**To do:** Reproduce, from the lines below, exactly the stretch that begins at the line containing "on_state (StateSchema.apply_state_update number)" and ends at the line containing "match get_operation block_number", both included.

**Saved data entries:**

☆ ☆ ☆ ☆

(* ===== verification/BlockStorage.v ===== *)
(** * Blocks, operations and proofs in the database (core/storage/src/chain/block, chain/operations, prover)

    JSON columns hold values of [serde_json]: the class [Codec] has the conversions that
    the node's types derive, [CodecLaws] says that a value is read back as it was written,
    but for the fields that are not serialised ([#[serde(skip)]]): the fee and the cache of
    the verified signer of transfers and withdrawals, which come back as their defaults.
    [now] is the clock. *)

From S2P Require Import Prelude Bytes Params Externals Primitives Amounts Account Tx Operations Block EthStorage Storage.
Open Scope Z_scope.

(** ** What JSON keeps of a transaction *)
Section Serde.
  Context `{EX : External}.

(** [fee] and [cached_signer] are [#[serde(skip)]]: they are read back as their defaults, a fee of zero
    and an empty cache. *)
Definition Transfer_serde (tx : Transfer) : Transfer :=
  mkTransfer (tr_account_id tx) (tr_from tx) (tr_to tx) (tr_token_id tx) (u128_to_bigdecimal 0) (tr_nonce tx)
    (tr_signature tx) NotCached.
Definition Withdraw_serde (tx : Withdraw) : Withdraw :=
  mkWithdraw (wd_account_id tx) (wd_from tx) (wd_to tx) (wd_token_id tx) (u128_to_bigdecimal 0) (wd_nonce tx)
    (wd_signature tx) NotCached.
Definition serde_tx (tx : FranklinTx) : FranklinTx :=
  match tx with
  | TxTransfer tx => TxTransfer (Transfer_serde tx)
  | TxWithdraw tx => TxWithdraw (Withdraw_serde tx)
  | tx => tx
  end.
Definition serde_op (op : FranklinOp) : FranklinOp :=
  match op with
  | OpTransferToNew op => OpTransferToNew (mkTransferToNewOp (Transfer_serde (ttn_tx op)) (ttn_from op) (ttn_to op))
  | OpTransfer op => OpTransfer (mkTransferOp (Transfer_serde (tro_tx op)) (tro_from op) (tro_to op))
  | OpWithdraw op => OpWithdraw (mkWithdrawOp (Withdraw_serde (wdo_tx op)) (wdo_account_id op))
  | op => op
  end.
End Serde.

Class Codec `{EX : External} : Type := {
  Value : Type;
  tx_to_value : FranklinTx → Value;
  tx_from_value : Value → option FranklinTx;
  op_to_value : FranklinOp → Value;
  op_from_value : Value → option FranklinOp;
  opt_op_to_value : option FranklinOp → Value;
  opt_op_from_value : Value → option (option FranklinOp);
  proof_to_value : EncodedProofPlonk → Value;
  proof_from_value : Value → option EncodedProofPlonk;
}.

Class CodecLaws `{C : Codec} : Prop := {
  tx_json tx : tx_from_value (tx_to_value tx) = Some (serde_tx tx);
  op_json op : op_from_value (op_to_value op) = Some (serde_op op);
  opt_op_json op : opt_op_from_value (opt_op_to_value op) = Some (serde_op <$> op);
  proof_json p : proof_from_value (proof_to_value p) = Some p;
}.

Section BlockStorage.
  Context `{C : Codec}.

(** ** Records *)

Record StoredExecutedTransaction : Type := mkStoredExecutedTransaction {
  xt_id : Z;
  xt_block_number : Z;
  xt_block_index : option Z;
  xt_tx : Value;
  xt_operation : Value;
  xt_tx_hash : bytes;
  xt_from_account : bytes;
  xt_to_account : option bytes;
  xt_success : bool;
  xt_fail_reason : option string;
  xt_primary_account_address : bytes;
  xt_nonce : Z;
  xt_created_at : Z;
}.

Record StoredExecutedPriorityOperation : Type := mkStoredExecutedPriorityOperation {
  xp_id : Z;
  xp_block_number : Z;
  xp_block_index : Z;
  xp_operation : Value;
  xp_from_account : bytes;
  xp_to_account : bytes;
  xp_priority_op_serialid : Z;
  xp_deadline_block : Z;
  xp_eth_hash : bytes;
}.

Record StoredProof : Type := mkStoredProof { pf_block_number : Z; pf_proof : Value }.

Record ChainDb : Type := mkChainDb {
  cd_state : StateDb;
  cd_txs : list StoredExecutedTransaction;
  cd_txs_seq : Z;
  cd_prior : list StoredExecutedPriorityOperation;
  cd_prior_seq : Z;
  cd_proofs : list StoredProof;
}.

Definition set_state (st : StateDb) (db : ChainDb) : ChainDb :=
  mkChainDb st (cd_txs db) (cd_txs_seq db) (cd_prior db) (cd_prior_seq db) (cd_proofs db).

(** ** Conversions (conversion.rs) *)
Section Clock.
  Context (now : Z).

Definition into_executed_tx (self : StoredExecutedTransaction) : outcome ExecutedTx :=
  franklin_tx ← unwrap "Unparsable FranklinTx in db" (tx_from_value (xt_tx self));
  franklin_op ← unwrap "Unparsable FranklinOp in db" (opt_op_from_value (xt_operation self));
  block_index ← match xt_block_index self with
                | Some val => _ ← assert_that (0 <=? val) "Invalid block index"; Val (Some val)
                | None => Val None
                end;
  Val (mkExecutedTx franklin_tx (xt_success self) franklin_op (xt_fail_reason self) block_index now).

Definition into_executed (self : StoredExecutedPriorityOperation) : outcome ExecutedPriorityOp :=
  franklin_op ← unwrap "Unparsable priority op in db" (op_from_value (xp_operation self));
  data ← match try_get_priority_op franklin_op with
         | Ok data => Val data
         | Err _ => Panic "FranklinOp should have priority op"
         end;
  Val (mkExecutedPriorityOp
         (mkPriorityOp (wrap 64 (xp_priority_op_serialid self)) data (wrap 64 (xp_deadline_block self)) (xp_eth_hash self))
         franklin_op (wrap 32 (xp_block_index self))).

Definition prepare_stored_priority_op (id : Z) (exec_prior_op : ExecutedPriorityOp) (block : Z) :
    outcome StoredExecutedPriorityOperation :=
  let operation := op_to_value (epo_op exec_prior_op) in
  accounts ← match epo_op exec_prior_op with
             | OpDeposit deposit => Val (dp_from (dpo_priority_op deposit), dp_to (dpo_priority_op deposit))
             | OpFullExit full_exit =>
                 let eth_address := fe_eth_address (feo_priority_op full_exit) in Val (eth_address, eth_address)
             | _ => Panic "Incorrect type of priority op"
             end;
  let po := epo_priority_op exec_prior_op in
  Val (mkStoredExecutedPriorityOperation id block (to_i32 (epo_block_index exec_prior_op)) operation accounts.1 accounts.2
         (to_i64 (po_serial_id po)) (to_i64 (po_deadline_block po)) (po_eth_hash po)).

(** The addresses are cut out of the JSON text and decoded, which gives the fields back. *)
Definition prepare_stored_tx (id : Z) (exec_tx : ExecutedTx) (block : Z) : StoredExecutedTransaction :=
  let tx := et_tx exec_tx in
  let '(from_account, to_account) := match tx with
    | TxWithdraw tx => (wd_from tx, Some (wd_to tx))
    | TxTransfer tx => (tr_from tx, Some (tr_to tx))
    | TxChangePubKey tx => (cpk_account tx, Some (pkh_data (cpk_new_pk_hash tx)))
    | TxClose tx => (cl_account tx, Some (cl_account tx))
    end in
  mkStoredExecutedTransaction id block (to_i32 <$> et_block_index exec_tx) (tx_to_value tx) (opt_op_to_value (et_op exec_tx))
    (FranklinTx_hash tx) from_account to_account (et_success exec_tx) (et_fail_reason exec_tx)
    (FranklinTx_account tx) (FranklinTx_nonce tx) (et_created_at exec_tx).

(** ** The prover schema's proofs *)

Definition load_proof (block_number : Z) (db : ChainDb) : Fallible EncodedProofPlonk :=
  match head (List.filter (λ p, pf_block_number p =? block_number) (cd_proofs db)) with
  | Some stored => lift_outcome (unwrap "called `Result::unwrap()` on an `Err` value" (proof_from_value (pf_proof stored)))
  | None => Val (Err "NotFound")
  end.

Definition store_proof (block_number : Z) (proof : EncodedProofPlonk) (db : ChainDb) : Fallible ChainDb :=
  if existsb (λ p, pf_block_number p =? block_number) (cd_proofs db) then Val (Err "duplicate key")
  else Val (Ok (mkChainDb (cd_state db) (cd_txs db) (cd_txs_seq db) (cd_prior db) (cd_prior_seq db)
                  (cd_proofs db ++ [mkStoredProof block_number (proof_to_value proof)]))).

(** ** The operations schema *)

Definition get_operation (block_number : Z) (action_type : ActionType) (db : ChainDb) : option StoredOperation :=
  head (List.filter (λ o, (so_block_number o =? block_number) && bool_decide (so_action_type o = ActionType_to_string action_type))
          (t_operations (cd_state db))).

Definition store_operation (block_number : Z) (action_type : string) (db : ChainDb) : StoredOperation * ChainDb :=
  let st := cd_state db in
  let row := mkStoredOperation (t_operations_seq st) block_number action_type false in
  (row, set_state (mkStateDb (t_accounts st) (t_tokens st) (t_token_updates st) (t_token_updates_seq st) (t_creates st)
                     (t_pubkey_updates st) (t_pubkey_updates_seq st) (t_blocks st) (t_operations st ++ [row])
                     (t_operations_seq st + 1)) db).

Definition store_executed_operation (tx : ExecutedTx) (block : Z) (db : ChainDb) : ChainDb :=
  mkChainDb (cd_state db) (cd_txs db ++ [prepare_stored_tx (cd_txs_seq db) tx block]) (cd_txs_seq db + 1)
    (cd_prior db) (cd_prior_seq db) (cd_proofs db).

Definition store_executed_priority_operation (op : ExecutedPriorityOp) (block : Z) (db : ChainDb) : outcome ChainDb :=
  row ← prepare_stored_priority_op (cd_prior_seq db) op block;
  Val (mkChainDb (cd_state db) (cd_txs db) (cd_txs_seq db) (cd_prior db ++ [row]) (cd_prior_seq db + 1) (cd_proofs db)).

Definition get_executed_operation (op_hash : bytes) (db : ChainDb) : option StoredExecutedTransaction :=
  head (List.filter (λ t, bool_decide (xt_tx_hash t = op_hash)) (cd_txs db)).
Definition get_executed_priority_operation (priority_op_id : Z) (db : ChainDb) : option StoredExecutedPriorityOperation :=
  head (List.filter (λ t, xp_priority_op_serialid t =? priority_op_id) (cd_prior db)).

(** ** The block schema *)

Fixpoint save_block_transactions (block_number : Z) (txs : list ExecutedOperations) (db : ChainDb) : outcome ChainDb :=
  match txs with
  | [] => Val db
  | ExTx tx :: txs => save_block_transactions block_number txs (store_executed_operation tx block_number db)
  | ExPriorityOp op :: txs =>
      db ← store_executed_priority_operation op block_number db;
      save_block_transactions block_number txs db
  end.

Definition save_block (block : Block) (db : ChainDb) : Fallible ChainDb :=
  let new_block := mkStorageBlock (block_number block) (fe_to_bytes (new_root_hash block)) (fee_account block)
    (to_i64 (processed_priority_ops block).1) (to_i64 (processed_priority_ops block).2)
    (to_i64 (Z.of_nat (block_chunks_size block))) in
  db ← lift_outcome (save_block_transactions (block_number block) (block_transactions block) db);
  let st := cd_state db in
  if existsb (λ b, sb_number b =? block_number block) (t_blocks st) then Val (Err "duplicate key")
  else Val (Ok (set_state (mkStateDb (t_accounts st) (t_tokens st) (t_token_updates st) (t_token_updates_seq st)
                  (t_creates st) (t_pubkey_updates st) (t_pubkey_updates_seq st) (t_blocks st ++ [new_block])
                  (t_operations st) (t_operations_seq st)) db)).

(** [sort_by_key]: failed transactions are at the end. *)
Definition exec_key (exec_op : ExecutedOperations) : Z :=
  match exec_op with
  | ExTx tx => default (2 ^ 32 - 1) (et_block_index tx)
  | ExPriorityOp op => epo_block_index op
  end.

Definition get_block_executed_ops (block : Z) (db : ChainDb) : outcome (list ExecutedOperations) :=
  executed_ops ← map_outcome into_executed_tx (List.filter (λ t, xt_block_number t =? block) (cd_txs db));
  executed_priority_ops ← map_outcome into_executed (List.filter (λ t, xp_block_number t =? block) (cd_prior db));
  Val (sort_by (λ a b, exec_key a <=? exec_key b) ((ExTx <$> executed_ops) ++ (ExPriorityOp <$> executed_priority_ops))).

(** [fe_from_bytes] *)
Fixpoint read_be (n : nat) (value : bytes) : list Z :=
  match n with
  | O => []
  | S n => from_be_bytes (take 8 value) :: read_be n (drop 8 value)
  end.
Definition fe_from_bytes (value : bytes) : result Fr :=
  if (length value =? 32)%nat
  then match fr_from_repr (reverse (read_be 4 value)) with Some x => Ok x | None => Err "Cannot convert into prime field value" end
  else Err "Incorrect input size".

Definition get_block (block : Z) (db : ChainDb) : outcome (option Block) :=
  match head (List.filter (λ b, sb_number b =? block) (t_blocks (cd_state db))) with
  | None => Val None
  | Some stored_block =>
      block_transactions ← get_block_executed_ops block db;
      new_root_hash ← match fe_from_bytes (sb_root_hash stored_block) with
                      | Ok x => Val x
                      | Err _ => Panic "Unparsable root hash"
                      end;
      Val (Some (Block_new block new_root_hash (wrap 32 (sb_fee_account_id stored_block)) block_transactions
             (wrap 64 (sb_unprocessed_prior_op_before stored_block), wrap 64 (sb_unprocessed_prior_op_after stored_block))
             (Z.to_nat (wrap 64 (sb_block_size stored_block)))))
  end.

Definition get_block_operations (block : Z) (db : ChainDb) : outcome (list FranklinOp) :=
  match get_block_executed_ops block db with
  | Val executed_ops =>
      Val (omap (λ exec_op, match exec_op with ExTx tx => et_op tx | ExPriorityOp op => Some (epo_op op) end) executed_ops)
  | Panic msg => Panic msg
  end.

(** [StoredOperation::into_op] *)
Definition into_op (db : ChainDb) (self : StoredOperation) : Fallible Operation :=
  let block_number := wrap 32 (so_block_number self) in
  action ← (if bool_decide (so_action_type self = ActionType_to_string COMMIT) then Val (Ok ACommit)
            else if bool_decide (so_action_type self = ActionType_to_string VERIFY) then
              proof ← load_proof block_number db; Val (Ok (AVerify proof))
            else Panic "internal error: entered unreachable code: Incorrect action type in db");
  block ← lift_outcome (b ← get_block block_number db; unwrap "Block for action does not exist" b);
  accounts_updated ← lift_outcome (StateSchema.load_state_diff_for_block block_number (cd_state db));
  Val (Ok (mkOperation (Some (so_id self)) action block accounts_updated)).

Definition on_state (f : StateDb → Fallible StateDb) (db : ChainDb) : Fallible ChainDb :=
  st ← f (cd_state db); Val (Ok (set_state st db)).

Definition execute_operation (op : Operation) (db : ChainDb) : Fallible (Operation * ChainDb) :=
  let number := block_number (op_block op) in
  db ← match op_action op with
       | ACommit =>
           db ← on_state (StateSchema.commit_state_update number (op_accounts_updated op)) db;
           save_block (op_block op) db
       | AVerify proof =>
           db ← match load_proof number db with
                | Val (Err e) => if bool_decide (e = "NotFound"%string) then store_proof number proof db else Val (Err e)
                | Val (Ok _) => Val (Ok db)
                | Panic msg => Panic msg
                end;
           on_state (StateSchema.apply_state_update number) db
       end;
  let '(stored, db) := store_operation number (ActionType_to_string (get_type (op_action op))) db in
  op ← into_op db stored;
  Val (Ok (op, db)).

Definition load_commit_op (block_number : Z) (db : ChainDb) : outcome (option Operation) :=
  match get_operation block_number COMMIT db with
  | None => Val None
  | Some stored => match into_op db stored with
                   | Val (Ok op) => Val (Some op)
                   | Val (Err _) => Val None
                   | Panic msg => Panic msg
                   end
  end.

Definition load_committed_block (block_number : Z) (db : ChainDb) : outcome (option Block) :=
  match load_commit_op block_number db with
  | Val op => Val (op_block <$> op)
  | Panic msg => Panic msg
  end.

(** [ORDER BY block_number LIMIT limit], with the presence of a proof. *)
Definition load_commits_after_block (block : Z) (limit : nat) (db : ChainDb) : Fallible (list (Operation * bool)) :=
  let rows := take limit (order_by so_block_number
    (List.filter (λ o, bool_decide (so_action_type o = ActionType_to_string COMMIT) && (block <? so_block_number o))
       (t_operations (cd_state db)))) in
  convert_all (λ o, op ← into_op db o;
    Val (Ok (op, existsb (λ p, pf_block_number p =? so_block_number o) (cd_proofs db)))) rows.
End Clock.
End BlockStorage.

☆ ☆ ☆ ☆

**Exercise result:**
           on_state (StateSchema.apply_state_update number) db
       end;
  let '(stored, db) := store_operation number (ActionType_to_string (get_type (op_action op))) db in
  op ← into_op db stored;
  Val (Ok (op, db)).

Definition load_commit_op (block_number : Z) (db : ChainDb) : outcome (option Operation) :=
  match get_operation block_number COMMIT db with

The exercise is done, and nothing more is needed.